# What you have to do:
Filtering the records below, copy only those lines that include the word "counts".

# Records from a data source:
(* ===== verification/PoolGroup.v ===== *)
(** * runtime/syncutils: the counter, and runtime/workerpool: groups

    [src/runtime/syncutils/counter.go] and the counters of
    [src/runtime/workerpool/group.go], as a transition system of goroutines.

    Each worker pool of a group and each subgroup has a counter to which the group
    has subscribed: [subscriber] is the counter of the group.  A counter calls its
    subscribers while it holds [valueMutex], so a change of a pool may climb up the
    tree of groups with the mutexes of all counters on its way held:

    - [Raising held n o]: about to lock the counter [n] for the operation [o], with
      the counters of [held] locked (the last one first, each with its change);
    - [Leaving held]: the subscribers were called, the first of [held] is unlocked
      next, and [Signalling] broadcasts to those who wait for it;
    - [Testing] and [Parked] are goroutines in the loop of a wait.

    The mutex of a counter is locked when it is in the [held] of a goroutine.
    [told] says whether the group of a counter has been told that it is not zero; it
    is not read by the code.  A counter has the one subscriber that [CreatePool] and
    [CreateGroup] give it, and none when it is the counter of a root; its value, a Go
    [int] that counts tasks or children, is an integer without bounds.  The registry
    of groups is in GroupRegistry.v. *)

From stdpp Require Import relations.
From S2P Require Import Prelude.

Inductive operation : Type :=
  | OUpdate (delta : Z)
  | OSet (newValue : Z).

Inductive condition : Type :=
  | Below (threshold : Z)
  | Above (threshold : Z).

Inductive counter_pc : Type :=
  | Idle
  | Raising (held : list (nat * Z)) (n : nat) (o : operation)
  | Leaving (held : list (nat * Z))
  | Signalling (n : nat) (d : Z) (held : list (nat * Z))
  | Testing (n : nat) (c : condition)
  | Parked (n : nat) (c : condition).

Record Counter : Type := mkCounter {
  value : Z;
  subscriber : option nat;
  is_pool : bool;
  told : bool;
}.

Record state : Type := mkState { counters : list Counter; goroutines : list counter_pc }.

Definition NewCounter (sub : option nat) (pool : bool) : Counter := mkCounter 0 sub pool false.

(** The new value in [set] and [update]. *)
Definition apply (o : operation) (oldValue : Z) : Z :=
  match o with OUpdate delta => oldValue + delta | OSet newValue => newValue end.

(** The callbacks of [CreatePool] and [CreateGroup]. *)
Definition notifySubscribers (c : Counter) (oldValue newValue : Z) (held : list (nat * Z)) : counter_pc :=
  match subscriber c with
  | None => Leaving held
  | Some g =>
      if oldValue =? 0 then Raising held g (OUpdate 1)
      else if newValue =? 0 then Raising held g (OUpdate (-1))
      else Leaving held
  end.

(** The critical section of [set] and [update] up to the calls of the subscribers. *)
Definition update (n : nat) (c : Counter) (o : operation) (held : list (nat * Z)) : Counter * counter_pc :=
  let oldValue := value c in
  let newValue := apply o oldValue in
  let held := (n, newValue - oldValue) :: held in
  if newValue =? oldValue then (c, Leaving held)
  else (mkCounter newValue (subscriber c) (is_pool c) (told c), notifySubscribers c oldValue newValue held).

(** [valueIncreasedCond.Broadcast] or [valueDecreasedCond.Broadcast], for the change [d]. *)
Definition wakes (n : nat) (d : Z) (m : nat) (c : condition) : bool :=
  bool_decide (n = m) && match c with Above _ => d >=? 1 | Below _ => d <=? -1 end.

Definition Broadcast (n : nat) (d : Z) (p : counter_pc) : counter_pc :=
  match p with
  | Parked m c => if wakes n d m c then Testing m c else p
  | _ => p
  end.

(** The condition that ends the loop of [WaitIsBelow] and [WaitIsAbove];
    [WaitIsZero] is [Below 1]. *)
Definition satisfied (c : condition) (v : Z) : bool :=
  match c with Below threshold => v <? threshold | Above threshold => v >? threshold end.

Definition WaitIsZero : condition := Below 1.

Definition locks (p : counter_pc) : list nat :=
  match p with
  | Raising held _ _ | Leaving held | Signalling _ _ held => held.*1
  | _ => []
  end.

Definition locked (s : state) (n : nat) : Prop := ∃ p, p ∈ goroutines s ∧ n ∈ locks p.

(** After a counter was unlocked: back in the callback of the one below, or out. *)
Definition leave (held : list (nat * Z)) : counter_pc :=
  match held with [] => Idle | _ => Leaving held end.

(** The group counts a counter as pending. *)
Definition tell (held : list (nat * Z)) (o : operation) (cs : list Counter) : list Counter :=
  match held, o with
  | (m, _) :: _, OUpdate d => alter (λ c, mkCounter (value c) (subscriber c) (is_pool c) (d =? 1)) m cs
  | _, _ => cs
  end.

Definition set_pc (s : state) (i : nat) (p : counter_pc) : state := mkState (counters s) (<[i:=p]> (goroutines s)).

(** Steps of the goroutine [i]. *)
Inductive go_step (i : nat) (s : state) : state → Prop :=
  | step_lock held n o c c' p :
      goroutines s !! i = Some (Raising held n o) → ¬ locked s n → counters s !! n = Some c →
      update n c o held = (c', p) →
      go_step i s (mkState (<[n:=c']> (tell held o (counters s))) (<[i:=p]> (goroutines s)))
  | step_unlock n d held :
      goroutines s !! i = Some (Leaving ((n, d) :: held)) →
      go_step i s (set_pc s i (Signalling n d held))
  | step_broadcast n d held :
      goroutines s !! i = Some (Signalling n d held) →
      go_step i s (mkState (counters s) (<[i:=leave held]> (Broadcast n d <$> goroutines s)))
  | step_test n c k :
      goroutines s !! i = Some (Testing n c) → ¬ locked s n → counters s !! n = Some k →
      go_step i s (set_pc s i (if satisfied c (value k) then Idle else Parked n c)).

(** Calls: updates of the counters of pools, waits, and new groups and pools. *)
Inductive call (s : state) : state → Prop :=
  | call_update i n c o :
      goroutines s !! i = Some Idle → counters s !! n = Some c → is_pool c = true →
      call s (set_pc s i (Raising [] n o))
  | call_wait i n c w :
      goroutines s !! i = Some Idle → counters s !! n = Some c →
      call s (set_pc s i (Testing n w))
  | call_new :
      call s (mkState (counters s ++ [NewCounter None false]) (goroutines s))
  | call_create g c pool :
      counters s !! g = Some c → is_pool c = false →
      call s (mkState (counters s ++ [NewCounter (Some g) pool]) (goroutines s)).

Definition any_step (s s' : state) : Prop := (∃ i, go_step i s s') ∨ call s s'.

Definition reachable (n : nat) (s : state) : Prop := rtc any_step (mkState [] (replicate n Idle)) s.

(** ** Invariant *)

Definition busy (c : Counter) : bool := negb (value c =? 0).

(** Consecutive locks lead up the tree. *)
Fixpoint chain (cs : list Counter) (held : list (nat * Z)) : Prop :=
  match held with
  | (n, d) :: held' =>
      (∃ c, cs !! n = Some c ∧
        match held' with
        | [] => is_pool c = true
        | (m, _) :: _ => ∃ cm, cs !! m = Some cm ∧ subscriber cm = Some n
        end) ∧ chain cs held'
  | [] => True
  end.

(** Who reports what to its group. *)
Definition reporting (p : counter_pc) : option (nat * bool) :=
  match p with Raising ((m, _) :: _) _ (OUpdate d) => Some (m, d =? 1) | _ => None end.

Definition pc_ok (cs : list Counter) (p : counter_pc) : Prop :=
  match p with
  | Idle => True
  | Raising held n o =>
      chain cs held ∧
      match held with
      | [] => ∃ c, cs !! n = Some c ∧ is_pool c = true
      | (m, _) :: _ => ∃ c, cs !! m = Some c ∧ subscriber c = Some n ∧
          (o = OUpdate 1 ∧ busy c = true ∨ o = OUpdate (-1) ∧ busy c = false) ∧ told c = negb (busy c)
      end
  | Leaving held => held ≠ [] ∧ chain cs held
  | Signalling n d held =>
      (∃ c, cs !! n = Some c) ∧ chain cs held
  | Testing n _ | Parked n _ => is_Some (cs !! n)
  end.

# Response to the task:
    [int] that counts tasks or children, is an integer without bounds.  The registry
(** The group counts a counter as pending. *)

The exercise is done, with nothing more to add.